IGNITE supported research presents how long-read assemblers prosper

IGNITE researchers Dr. Nadège Guiglielmoni and Prof. Jean-Francois Flot have recently published a research article titled “Overcoming uncollapsed haplotypes in long-read assemblies of non-model organisms”. The paper, which was published in the open access journal BMC Bioinformatics, provides a thorough evaluation of popular assemblers on a non-model eukaryote genome with variable levels of heterozygosity. It concludes  that PacBio and Nanopore technologies become more accessible in technicity and in cost, and therefore long-read assemblers flourish and are starting to deliver chromosome-level assemblies.
 


Figure 1: Statistics of PacBio assemblies. Statistics of raw assemblies obtained from the full PacBio dataset (raw assemblies), with a preliminary read-filtering step (keeping only reads larger than 15 kb, or those selected by Filtlong based on quality and length), or a subsequent removal of uncollapsed haplotypes with HaploMerger2, purge_dups, or purge_haplotigs. a Assembly scores for size, N50, completeness and haploidy. b Long-read coverage distribution over the contigs.

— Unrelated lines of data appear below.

(** C9 on the code.  The reply of a settings update does not depend on
    what became of the write of the config document: whether the open
    fails or the dump fails after it, the update of [body_20_7] still
    answers 200 with [success] true, as it does when the document is
    written.  After a failed open the document is as it was, after a
    failed dump it is lost.  The user-config update, on the same
    failures, answers 500 with [success] false. *)
Theorem api_settings_hides_write_failure (disk : write) (data : dict) (st : state) :
  snd (api_settings_post disk data st) = snd (api_settings_post Written data st)
  /\ config_file (fst (api_settings_post OpenFails data st)) = config_file st
  /\ (forall reply, snd (api_settings_post DumpFails data st) = Ok reply ->
        config_file (fst (api_settings_post DumpFails data st)) = None)
  /\ snd (api_settings_post disk body_20_7 st) =
       Ok {| sr_status := 200; sr_success := true;
             sr_interval := 20; sr_retention_days := 7 |}
  /\ (data <> ∅ ->
      ur_status (snd (api_userconfig_post OpenFails data st)) = 500
      /\ ur_success (snd (api_userconfig_post OpenFails data st)) = false
      /\ fst (api_userconfig_post OpenFails data st) = st
      /\ ur_status (snd (api_userconfig_post DumpFails data st)) = 500
      /\ ur_success (snd (api_userconfig_post DumpFails data st)) = false).
Proof.
  split; [|split; [|split; [|split]]].
  - unfold api_settings_post.
    destruct (update_interval data st) as [st1|e]; [|reflexivity].
    destruct (update_retention data st1) as [st2|e]; [|reflexivity].
    destruct disk; reflexivity.
  - unfold api_settings_post, update_interval, update_retention.
    destruct (data !! "interval") as [v|]; cbn [result_bind].
    + destruct (py_int v) as [n|e]; [|reflexivity]. cbn [result_bind].
      destruct (data !! "retention_days") as [v'|]; cbn [result_bind].
      * destruct (py_int v') as [n'|e]; cbn [result_bind];
          destruct ((5 <=? n) && (n <=? 60)); try destruct (0 <=? n'); reflexivity.
      * destruct ((5 <=? n) && (n <=? 60)); reflexivity.
    + destruct (data !! "retention_days") as [v'|]; cbn [result_bind]; [|reflexivity].
      destruct (py_int v') as [n'|e]; cbn [result_bind];
        try destruct (0 <=? n'); reflexivity.
  - intros reply. unfold api_settings_post.
    destruct (update_interval data st) as [st1|e]; [|discriminate].
    destruct (update_retention data st1) as [st2|e]; [|discriminate].
    reflexivity.
  - destruct disk; reflexivity.
  - intros Hne. unfold api_userconfig_post.
    destruct (decide (data = ∅)); [contradiction|]. repeat split.
Qed.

The authors of the article tested different assembly strategies of the rotifer Adineta vaga, a non-model organism for which high coverages of both PacBio and Nanopore reads were available. The assemblers that they tested (Canu, Flye, NextDenovo, Ra, Raven, Shasta and wtdbg2) exhibited strikingly different behaviors when dealing with highly heterozygous regions, resulting in variable amounts of uncollapsed haplotypes.